*** Data for processing Section Begins ***
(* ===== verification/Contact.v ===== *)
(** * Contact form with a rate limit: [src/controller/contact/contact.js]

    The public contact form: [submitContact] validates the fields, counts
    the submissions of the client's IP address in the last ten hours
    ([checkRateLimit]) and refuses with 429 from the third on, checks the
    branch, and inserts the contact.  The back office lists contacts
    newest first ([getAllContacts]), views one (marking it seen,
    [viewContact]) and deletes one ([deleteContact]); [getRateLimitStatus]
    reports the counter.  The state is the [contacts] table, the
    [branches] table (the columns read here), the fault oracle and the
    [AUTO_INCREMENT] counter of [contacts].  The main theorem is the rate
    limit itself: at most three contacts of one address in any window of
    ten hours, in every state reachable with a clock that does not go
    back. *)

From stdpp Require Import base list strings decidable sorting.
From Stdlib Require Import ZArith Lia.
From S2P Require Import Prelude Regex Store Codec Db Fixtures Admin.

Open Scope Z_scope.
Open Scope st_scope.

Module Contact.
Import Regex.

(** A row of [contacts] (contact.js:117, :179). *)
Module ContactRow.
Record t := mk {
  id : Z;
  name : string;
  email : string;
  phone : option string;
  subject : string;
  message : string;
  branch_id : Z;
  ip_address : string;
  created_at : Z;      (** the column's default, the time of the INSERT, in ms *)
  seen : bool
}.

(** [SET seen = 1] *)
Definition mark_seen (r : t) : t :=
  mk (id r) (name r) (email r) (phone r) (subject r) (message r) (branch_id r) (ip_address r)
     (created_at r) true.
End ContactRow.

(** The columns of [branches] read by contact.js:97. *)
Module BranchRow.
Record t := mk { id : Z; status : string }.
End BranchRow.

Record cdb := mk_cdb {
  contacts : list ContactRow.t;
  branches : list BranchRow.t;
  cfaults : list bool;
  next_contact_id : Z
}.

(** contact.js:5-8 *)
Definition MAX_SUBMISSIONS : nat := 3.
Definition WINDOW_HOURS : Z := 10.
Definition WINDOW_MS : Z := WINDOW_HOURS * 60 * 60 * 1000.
*** Data for processing Section Ends ***
*** Data for processing Section Begins ***
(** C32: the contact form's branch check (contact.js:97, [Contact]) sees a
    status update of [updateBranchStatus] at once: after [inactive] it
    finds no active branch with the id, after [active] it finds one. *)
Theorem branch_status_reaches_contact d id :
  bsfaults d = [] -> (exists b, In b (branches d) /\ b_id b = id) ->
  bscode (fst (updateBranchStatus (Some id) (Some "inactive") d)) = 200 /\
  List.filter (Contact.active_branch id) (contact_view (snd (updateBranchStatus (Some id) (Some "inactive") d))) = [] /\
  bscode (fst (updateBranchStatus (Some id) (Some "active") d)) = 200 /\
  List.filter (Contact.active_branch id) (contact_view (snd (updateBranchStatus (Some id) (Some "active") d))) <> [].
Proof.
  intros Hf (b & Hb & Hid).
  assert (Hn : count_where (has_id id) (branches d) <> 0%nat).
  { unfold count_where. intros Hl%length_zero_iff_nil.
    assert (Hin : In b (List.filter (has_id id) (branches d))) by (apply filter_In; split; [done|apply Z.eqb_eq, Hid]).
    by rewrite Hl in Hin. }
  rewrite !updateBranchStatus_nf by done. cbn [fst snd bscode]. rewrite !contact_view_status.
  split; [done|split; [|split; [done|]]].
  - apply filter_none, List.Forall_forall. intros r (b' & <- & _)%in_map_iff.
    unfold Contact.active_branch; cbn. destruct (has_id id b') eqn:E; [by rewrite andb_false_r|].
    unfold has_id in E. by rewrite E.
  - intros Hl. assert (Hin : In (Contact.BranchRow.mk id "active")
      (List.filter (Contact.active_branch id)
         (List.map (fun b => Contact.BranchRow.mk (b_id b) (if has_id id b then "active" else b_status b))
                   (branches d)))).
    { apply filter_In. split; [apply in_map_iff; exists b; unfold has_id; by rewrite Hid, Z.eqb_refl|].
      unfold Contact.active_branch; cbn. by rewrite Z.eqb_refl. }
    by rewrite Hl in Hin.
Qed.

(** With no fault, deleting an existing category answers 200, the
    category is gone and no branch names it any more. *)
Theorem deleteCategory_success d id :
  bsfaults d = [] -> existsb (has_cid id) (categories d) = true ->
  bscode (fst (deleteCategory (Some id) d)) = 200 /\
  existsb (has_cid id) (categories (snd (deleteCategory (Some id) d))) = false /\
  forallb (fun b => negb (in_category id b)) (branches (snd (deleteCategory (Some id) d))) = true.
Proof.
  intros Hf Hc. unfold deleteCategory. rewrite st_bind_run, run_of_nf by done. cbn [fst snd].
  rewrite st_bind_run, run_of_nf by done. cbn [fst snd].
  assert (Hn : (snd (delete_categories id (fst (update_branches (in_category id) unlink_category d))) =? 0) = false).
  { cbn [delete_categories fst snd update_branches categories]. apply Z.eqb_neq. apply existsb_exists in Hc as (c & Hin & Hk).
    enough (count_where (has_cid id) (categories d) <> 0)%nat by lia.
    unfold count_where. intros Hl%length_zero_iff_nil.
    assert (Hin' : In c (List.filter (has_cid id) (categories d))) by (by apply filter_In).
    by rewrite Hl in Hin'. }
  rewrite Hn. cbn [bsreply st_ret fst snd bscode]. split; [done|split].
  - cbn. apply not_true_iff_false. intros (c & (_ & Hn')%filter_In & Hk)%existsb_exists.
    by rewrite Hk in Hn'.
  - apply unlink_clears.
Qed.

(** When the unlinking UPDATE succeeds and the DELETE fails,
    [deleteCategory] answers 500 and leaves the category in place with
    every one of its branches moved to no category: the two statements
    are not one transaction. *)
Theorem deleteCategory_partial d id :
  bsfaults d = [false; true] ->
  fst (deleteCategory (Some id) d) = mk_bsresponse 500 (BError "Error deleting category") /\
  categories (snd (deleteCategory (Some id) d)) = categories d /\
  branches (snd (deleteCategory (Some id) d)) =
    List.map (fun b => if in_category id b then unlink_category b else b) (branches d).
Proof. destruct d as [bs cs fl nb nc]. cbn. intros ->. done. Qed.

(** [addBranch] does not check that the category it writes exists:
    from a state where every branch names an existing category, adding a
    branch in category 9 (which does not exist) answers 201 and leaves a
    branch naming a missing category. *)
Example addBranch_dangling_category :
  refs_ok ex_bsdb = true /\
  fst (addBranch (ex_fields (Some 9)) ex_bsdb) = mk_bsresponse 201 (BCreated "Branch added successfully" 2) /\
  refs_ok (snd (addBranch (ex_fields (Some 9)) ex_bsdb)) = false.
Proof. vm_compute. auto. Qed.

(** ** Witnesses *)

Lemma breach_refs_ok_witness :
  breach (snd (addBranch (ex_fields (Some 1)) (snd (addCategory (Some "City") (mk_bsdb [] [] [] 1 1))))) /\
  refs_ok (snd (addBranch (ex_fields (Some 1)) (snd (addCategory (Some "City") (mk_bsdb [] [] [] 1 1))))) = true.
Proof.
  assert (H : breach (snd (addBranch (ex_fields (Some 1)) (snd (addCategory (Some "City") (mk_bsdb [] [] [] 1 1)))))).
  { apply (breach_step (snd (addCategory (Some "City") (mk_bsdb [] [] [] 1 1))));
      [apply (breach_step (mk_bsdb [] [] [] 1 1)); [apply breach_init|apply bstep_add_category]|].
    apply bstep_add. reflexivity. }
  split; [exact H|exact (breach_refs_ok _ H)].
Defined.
*** Data for processing Section Ends ***
*** Data for processing Section Begins ***
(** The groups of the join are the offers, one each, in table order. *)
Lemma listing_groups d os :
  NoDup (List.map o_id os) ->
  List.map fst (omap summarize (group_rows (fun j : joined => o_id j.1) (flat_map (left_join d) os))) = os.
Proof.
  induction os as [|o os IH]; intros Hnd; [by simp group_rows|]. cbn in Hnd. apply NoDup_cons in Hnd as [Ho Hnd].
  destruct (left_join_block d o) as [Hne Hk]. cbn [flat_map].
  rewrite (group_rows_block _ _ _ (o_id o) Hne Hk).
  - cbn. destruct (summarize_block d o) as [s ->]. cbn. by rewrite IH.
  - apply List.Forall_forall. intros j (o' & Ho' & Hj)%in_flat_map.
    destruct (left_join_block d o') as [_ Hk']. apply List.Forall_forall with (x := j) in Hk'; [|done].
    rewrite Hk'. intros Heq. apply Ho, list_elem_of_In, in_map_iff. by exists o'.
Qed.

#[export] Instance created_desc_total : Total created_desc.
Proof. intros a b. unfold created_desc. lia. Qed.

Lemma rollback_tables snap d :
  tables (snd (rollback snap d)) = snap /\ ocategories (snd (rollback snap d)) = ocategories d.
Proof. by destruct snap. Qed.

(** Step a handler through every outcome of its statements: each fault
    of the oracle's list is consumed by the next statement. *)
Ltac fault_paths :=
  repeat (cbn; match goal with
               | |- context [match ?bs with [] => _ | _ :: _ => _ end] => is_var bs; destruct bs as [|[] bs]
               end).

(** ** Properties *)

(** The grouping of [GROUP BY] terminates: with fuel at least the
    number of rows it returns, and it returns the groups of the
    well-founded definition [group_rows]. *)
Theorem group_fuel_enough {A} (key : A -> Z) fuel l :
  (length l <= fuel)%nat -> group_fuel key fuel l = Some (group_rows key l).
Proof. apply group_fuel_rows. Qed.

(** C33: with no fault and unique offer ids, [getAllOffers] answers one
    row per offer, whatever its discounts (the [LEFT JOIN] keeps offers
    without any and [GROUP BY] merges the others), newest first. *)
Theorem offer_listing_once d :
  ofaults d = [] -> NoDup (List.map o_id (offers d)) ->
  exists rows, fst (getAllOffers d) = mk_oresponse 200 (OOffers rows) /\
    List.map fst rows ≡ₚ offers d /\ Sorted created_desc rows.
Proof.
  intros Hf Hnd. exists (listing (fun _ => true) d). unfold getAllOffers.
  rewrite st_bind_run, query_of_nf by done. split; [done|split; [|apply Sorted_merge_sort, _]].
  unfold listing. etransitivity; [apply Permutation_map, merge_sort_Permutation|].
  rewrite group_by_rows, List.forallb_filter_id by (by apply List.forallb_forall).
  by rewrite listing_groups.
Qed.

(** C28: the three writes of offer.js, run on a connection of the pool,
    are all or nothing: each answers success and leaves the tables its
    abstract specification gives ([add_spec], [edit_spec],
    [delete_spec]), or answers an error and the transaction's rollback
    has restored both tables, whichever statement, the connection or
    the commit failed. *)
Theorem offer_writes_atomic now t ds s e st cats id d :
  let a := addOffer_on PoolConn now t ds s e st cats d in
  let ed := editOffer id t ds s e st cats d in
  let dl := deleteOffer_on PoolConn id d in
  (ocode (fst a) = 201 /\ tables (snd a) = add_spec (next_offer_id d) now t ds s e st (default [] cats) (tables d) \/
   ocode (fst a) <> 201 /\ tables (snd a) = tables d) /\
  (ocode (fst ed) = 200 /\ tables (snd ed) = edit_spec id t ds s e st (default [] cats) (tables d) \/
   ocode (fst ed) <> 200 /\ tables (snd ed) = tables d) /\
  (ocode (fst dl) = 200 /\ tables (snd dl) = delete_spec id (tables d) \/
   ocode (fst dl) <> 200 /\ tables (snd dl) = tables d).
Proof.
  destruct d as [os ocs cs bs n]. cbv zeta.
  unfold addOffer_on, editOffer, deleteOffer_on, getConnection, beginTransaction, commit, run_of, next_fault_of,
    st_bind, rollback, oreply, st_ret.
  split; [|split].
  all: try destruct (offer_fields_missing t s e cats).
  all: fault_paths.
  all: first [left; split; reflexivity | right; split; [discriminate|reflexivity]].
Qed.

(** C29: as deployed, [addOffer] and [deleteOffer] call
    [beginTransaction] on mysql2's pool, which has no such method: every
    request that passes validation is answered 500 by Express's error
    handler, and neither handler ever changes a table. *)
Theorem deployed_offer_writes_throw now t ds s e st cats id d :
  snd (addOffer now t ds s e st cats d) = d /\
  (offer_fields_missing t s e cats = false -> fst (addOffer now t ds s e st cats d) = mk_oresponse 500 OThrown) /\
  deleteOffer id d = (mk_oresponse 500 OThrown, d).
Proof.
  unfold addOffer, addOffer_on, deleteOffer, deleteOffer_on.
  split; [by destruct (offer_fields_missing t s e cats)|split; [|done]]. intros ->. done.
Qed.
*** Data for processing Section Ends ***
Required work: Return a word-for-word copy of the lines above from the one holding "category is gone" through the one holding "fst (deleteCategory (Some id) d) = mk_bsresponse", with both of them included and nothing besides.

Exercise answer:
    category is gone and no branch names it any more. *)
Theorem deleteCategory_success d id :
  bsfaults d = [] -> existsb (has_cid id) (categories d) = true ->
  bscode (fst (deleteCategory (Some id) d)) = 200 /\
  existsb (has_cid id) (categories (snd (deleteCategory (Some id) d))) = false /\
  forallb (fun b => negb (in_category id b)) (branches (snd (deleteCategory (Some id) d))) = true.
Proof.
  intros Hf Hc. unfold deleteCategory. rewrite st_bind_run, run_of_nf by done. cbn [fst snd].
  rewrite st_bind_run, run_of_nf by done. cbn [fst snd].
  assert (Hn : (snd (delete_categories id (fst (update_branches (in_category id) unlink_category d))) =? 0) = false).
  { cbn [delete_categories fst snd update_branches categories]. apply Z.eqb_neq. apply existsb_exists in Hc as (c & Hin & Hk).
    enough (count_where (has_cid id) (categories d) <> 0)%nat by lia.
    unfold count_where. intros Hl%length_zero_iff_nil.
    assert (Hin' : In c (List.filter (has_cid id) (categories d))) by (by apply filter_In).
    by rewrite Hl in Hin'. }
  rewrite Hn. cbn [bsreply st_ret fst snd bscode]. split; [done|split].
  - cbn. apply not_true_iff_false. intros (c & (_ & Hn')%filter_In & Hk)%existsb_exists.
    by rewrite Hk in Hn'.
  - apply unlink_clears.
Qed.

(** When the unlinking UPDATE succeeds and the DELETE fails,
    [deleteCategory] answers 500 and leaves the category in place with
    every one of its branches moved to no category: the two statements
    are not one transaction. *)
Theorem deleteCategory_partial d id :
  bsfaults d = [false; true] ->
  fst (deleteCategory (Some id) d) = mk_bsresponse 500 (BError "Error deleting category") /\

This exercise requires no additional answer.